Magnetic Resonance Spectroscopy Imaging of 2-Hydroxyglutarate in Brain Tumors at 3T and 7T In Vivo

The identification of 2-hydroxyglutarate (2HG) by 1H magnetic resonance spectroscopy (MRS) in patients with isocitrate dehydrogenase mutant gliomas is a significant breakthrough in neuro-oncology imaging. 2HG is the first imaging biomarker that is specific to a genetic mutation in gliomas, making the diagnosis of IDH mutant gliomas possible without biopsy. 2HG also has a significant predictive value with respect to the stage and survival in gliomas because IDH mutation carries a favorable prognosis. Gliomas are highly heterogeneous and infiltrative in malignant transformation and recur beyond the borders of the initial tumor mass. Therefore, a high-resolution 3D imaging platform to measure 2HG rapidly has an outstanding strength for monitoring IDH-mutant tumors. The present work aims to develop new techniques that provide meaningful estimation of 2HG and other metabolites in gliomas in vivo. As the first topic, novel triple refocusing MRS was developed at 3T for improving the 2HG signal sensitivity and specificity compared to prior methods. The optimized triple refocusing sequence conferred excellent discrimination of the 2HG 2.25-ppm signal from the adjacent resonances and consequently improved the precision of 2HG estimation substantially. Another accomplishment was development of fast high-resolution imaging of 2HG in patients at 3T and 7T. A new echo-planar spectroscopic imaging (EPSI) readout was designed incorporating dual-readout alternated gradients (DRAG-EPSI). At 7T, DRAG-EPSI was utilized for increasing the spectral width for fully covering the spectral region of interest, which is not possible with conventional EPSI. DRAG-EPSI was used for 2D imaging of 2HG in 5 patients at 7T. At 3T, at which the spectral width of conventional EPSI is sufficiently large for covering the spectral region of interest, DRAG-EPSI was utilized for reducing the readout gradient strengths, thereby improving the imaging performance and patient compliance.
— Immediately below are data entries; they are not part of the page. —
(* ===== verification/ReplayEffects.v ===== *)
(** * What a step can change

    The locks, the requests and the end of the simulation, over the steps of
    the transition system of [ReplaySystem]: which step changes them, and
    under which condition. *)

From S2P Require Import Prelude.
From S2P Require Import StaticDeque.
From S2P Require Import STEvent.
From S2P Require Import CString.
From S2P Require Import Requests.
From S2P Require Import TraceParser.
From S2P Require Import TriggerTime.
From S2P Require Import SubEvents.
From S2P Require Import ReplayState.
From S2P Require Import Replay.
From S2P Require Import ReplayInv.
From S2P Require Import ReplaySafe.
From S2P Require Import ReplayHandlers.
From S2P Require Import ReplaySystem.
From S2P Require Import ReplayFrame.
From S2P Require Import ReplaySchedule.
Import STEvent CString Requests TraceParser TriggerTime SubEvents ReplayState Replay
  ReplayInv ReplaySafe ReplayHandlers ReplaySystem ReplayFrame ReplaySchedule.

Module ReplayEffects.

(** ** The queues through [createSubEvents] *)
Lemma INV_queues_wf L m x s : inv L m x (view_of s) -> queues_wf s.
Proof.
  intros I. apply Forall_lookup. intros i q Hq.
  destruct (inv_queue _ _ _ _ I (Z.of_nat i) q) as [W _]; [|done].
  apply vget_Ok. by rewrite Nat2Z.id; split; [lia|].
Qed.

Lemma queue_empty_Ok t b s s' :
  queues_wf s -> queue_empty t s = Ok (b, s') ->
  s' = s /\ exists q, vget s.(eventMap) t = Ok q /\ b = bool_decide (StaticDeque.abs q = []).
Proof.
  intros W H. unfold queue_empty in H. inv_run. apply vread_Ok in H as [Hq ->].
  split; [done|]. eexists. split; [done|]. apply StaticDeque.empty_spec.
  by eapply queues_wf_vget.
Qed.

Lemma front_event_Ok t e s s' :
  queues_wf s -> front_event t s = Ok (e, s') ->
  s' = s /\ exists q l, vget s.(eventMap) t = Ok q /\ StaticDeque.abs q = e :: l.
Proof.
  intros W H. unfold front_event in H. inv_run. apply vread_Ok in H as [Hq ->].
  split; [done|]. pose proof (queues_wf_vget _ _ _ W Hq) as Wq.
  rewrite StaticDeque.front_spec in H0 by done.
  destruct (StaticDeque.abs x) as [|e' l] eqn:Ha; [done|]. injection H0 as ->. eauto.
Qed.

Lemma set_front_event_keeps t e e' q l u s s' :
  queues_wf s -> vget s.(eventMap) t = Ok q -> StaticDeque.abs q = e :: l ->
  strip e' = strip e -> set_front_event t e' s = Ok (u, s') ->
  queues_wf s' /\ skeleton s' = skeleton s.
Proof.
  intros W Hq Ha Hs H. unfold set_front_event in H. inv_run.
  apply vread_Ok in H as [Hq' ->]. rewrite Hq in Hq'. injection Hq' as <-.
  pose proof (queues_wf_vget _ _ _ W Hq) as Wq.
  pose proof (StaticDeque.set_front_spec q e' Wq) as Hf. rewrite Ha in Hf.
  destruct Hf as (d & Hd & Wd & Had & _). rewrite Hd in H0. injection H0 as <-.
  apply vwrite_Ok in H1 as [Hr ->]. apply vget_Ok in Hq as [_ Hq]. split.
  - apply Forall_insert; done.
  - unfold skeleton. cbn. rewrite list_fmap_insert. apply list_insert_id.
    rewrite list_lookup_fmap, Hq. cbn. rewrite Had, Ha. cbn. by rewrite Hs.
Qed.

Section effects.
Context (P : Params) (cfg : RubyCfg) (rand : nat -> Z) (accept : nat -> bool).

Lemma eventMap_eq s s' :
  s'.(eventMap) = s.(eventMap) -> queues_wf s ->
  queues_wf s' /\ skeleton s' = skeleton s.
Proof. intros H W. unfold queues_wf, skeleton. by rewrite H. Qed.

Lemma createSubEvents_skeleton p opt u s s' :
  queues_wf s -> createSubEvents P rand p opt s = Ok (u, s') ->
  queues_wf s' /\ skeleton s' = skeleton s.
Proof.
  intros W H. unfold createSubEvents in H. apply M_bind_Ok in H as (t & s1 & Ht & H).
  assert (s1 = s) as ->.
  { destruct opt; [by injection Ht as _ ->|].
    by apply M_bind_Ok in Ht as (row & s2 & [_ ->]%vread_Ok & [_ ->]%lift_Ok). }
  apply M_bind_Ok in H as (b & s1 & [_ ->]%vread_Ok & H). destruct b;
    cbn [negb] in H; [|by inv_run]. apply M_bind_Ok in H as (q & s1 & [Hq ->]%vread_Ok & H).
  pose proof (queues_wf_vget _ _ _ W Hq) as Wq.
  destruct (StaticDeque.empty q); [by inv_run|].
  apply M_bind_Ok in H as (e & s1 & [Hf ->]%lift_Ok & H).
  rewrite StaticDeque.front_spec in Hf by done.
  destruct (StaticDeque.abs q) as [|e0 l] eqn:Ha; [done|]. injection Hf as ->.
  destruct (subEventsCreated e); [by inv_run|]. inv_run.
  assert (x12.(eventMap) = s.(eventMap)) as Hem.
  { etrans; [by eapply (keeps_schedule_if_idle eventMap)|].
    by eapply (keeps_next_trigger P eventMap) in H3. }
  destruct (eventMap_eq s x12 Hem W) as [W12 <-].
  eapply (set_front_event_keeps t e); [done|by rewrite Hem|done| |exact H6]. done.
Qed.

(** ** The effect of [progressEvents] *)

(** The requests sent, the mutexes held, and which threads hold one. *)
Definition shared (s : state) : list packet * gset Z * list bool :=
  (s.(packets), s.(mutexLocks), s.(threadMutexMap)).

(** Core [p] is at event [e] of thread [t], at its sub-event [top]. *)
Record current (s : state) (p t : Z) (e : ST_Event) (top : subEvent) : Prop := {
  cur_head : exists row, vget s.(threadMap) p = Ok row /\ head row = Some t;
  cur_event : exists q l, vget s.(eventMap) t = Ok q /\ StaticDeque.abs q = e :: l;
  cur_top : top_subEvent e = Ok top;
  cur_idle : top.(msgTriggered) = false
}.

Inductive effect (s : state) (p : Z) (s' : state) : Prop :=
| effect_none : shared s' = shared s -> effect s p s'
| effect_send t e top msg write :
    current s p t e top -> top.(containsMsg) = true -> top.(thisMsg) = Some msg ->
    (e.(Type_) = TYPE_COMMUNICATION ->
       dep_met s msg = true \/ vget s.(threadMutexMap) t = Ok true) ->
    (write = true -> top.(msgType) = Some DT_REQ_WRITE) ->
    shared s' = (mkPacket p msg.(addr) msg.(numBytes) write t (s.(curTick) / P.(m_clock))
                   :: s.(packets), s.(mutexLocks), s.(threadMutexMap)) ->
    effect s p s'
| effect_lock t e top a :
    current s p t e top -> e.(Type_) = TYPE_PTHREAD_API ->
    e.(PthreadType) = P_MUTEX_LK -> e.(pth_addr) = Some a -> a ∉ s.(mutexLocks) ->
    shared s' = (s.(packets), {[a]} ∪ s.(mutexLocks),
                 <[Z.to_nat e.(ThreadID) := true]> s.(threadMutexMap)) ->
    effect s p s'
| effect_unlock t e top a :
    current s p t e top -> e.(Type_) = TYPE_PTHREAD_API ->
    e.(PthreadType) = P_MUTEX_ULK -> e.(pth_addr) = Some a -> a ∈ s.(mutexLocks) ->
    shared s' = (s.(packets), s.(mutexLocks) ∖ {[a]},
                 <[Z.to_nat e.(ThreadID) := false]> s.(threadMutexMap)) ->
    effect s p s'.

(** A function that keeps the shared members, run after one with an effect. *)
Lemma keeps_use {A B} (obs : state -> B) (m : M state A) s a s' :
  keeps obs m -> m s = Ok (a, s') -> obs s' = obs s.
Proof. intros H. apply H. Qed.

Lemma triggerMsg_shared write count p t top u s s' :
  triggerMsg P accept write count p t top s = Ok (u, s') ->
  shared s' = shared s \/
  exists msg, top.(thisMsg) = Some msg /\
    shared s' = (mkPacket p msg.(addr) msg.(numBytes) write t (s.(curTick) / P.(m_clock))
                   :: s.(packets), s.(mutexLocks), s.(threadMutexMap)).
Proof.
  intros H. unfold triggerMsg in H.
  apply M_bind_Ok in H as (b & s1 & Hs1 & H). unfold queue_empty in Hs1.
  apply M_bind_Ok in Hs1 as (q & s2 & [_ ->]%vread_Ok & [_ ->]%mret_Ok).
  apply M_bind_Ok in H as (? & s1 & [_ ->]%assert_Ok & H).
  apply M_bind_Ok in H as (msg & s1 & [Hmsg ->]%lift_Ok & H).
  apply M_bind_Ok in H as (now & s1 & [-> ->]%gets_Ok & H).
  apply M_bind_Ok in H as (ok & s1 & Hsend & H).
  assert (top.(thisMsg) = Some msg) as Hm by (destruct top.(thisMsg); naive_solver).
  unfold sendTimingReq in Hsend. destruct (_ && _); [|done].
  apply M_bind_Ok in Hsend as (n & s2 & [-> ->]%gets_Ok & Hsend). rewrite modify_run in Hsend.
  destruct (accept _).
  - rewrite modify_run in Hsend. apply mret_Ok in Hsend as [-> ->]. right. exists msg.
    split; [done|]. etrans; [eapply (keeps_use shared); [|exact H]; keeps|]. done.
  - apply mret_Ok in Hsend as [-> ->]. left. by apply mret_Ok in H as [_ ->].
Qed.

Lemma rest_of_pthread_shared b e q p u s s' :
  when b (
    pop_front_subEvent q;;
    vupdate threadStatistics e.(ThreadID)
      (fun t => t <| ts_numSubEvents ::= fun x => u64 (x + 1) |>);;
    now ← getTime P;
    vwrite m_last_progress_vector p now) s = Ok (u, s') -> shared s' = shared s.
Proof. apply keeps_use. keeps. Qed.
DRAG-EPSI induced frequency drifts smaller by 5.5-fold and acoustic noise lower by 25 dB compared with conventional EPSI. In a 19-min scan, DRAG-EPSI produced, for the first time, 3D imaging of 2HG with precision at a resolution of 10×10×10 mm3 at 3T. Data from 4 patients indicated that DRAG-EPSI may provide reliable 3D high-resolution imaging of 2HG at 3T in vivo.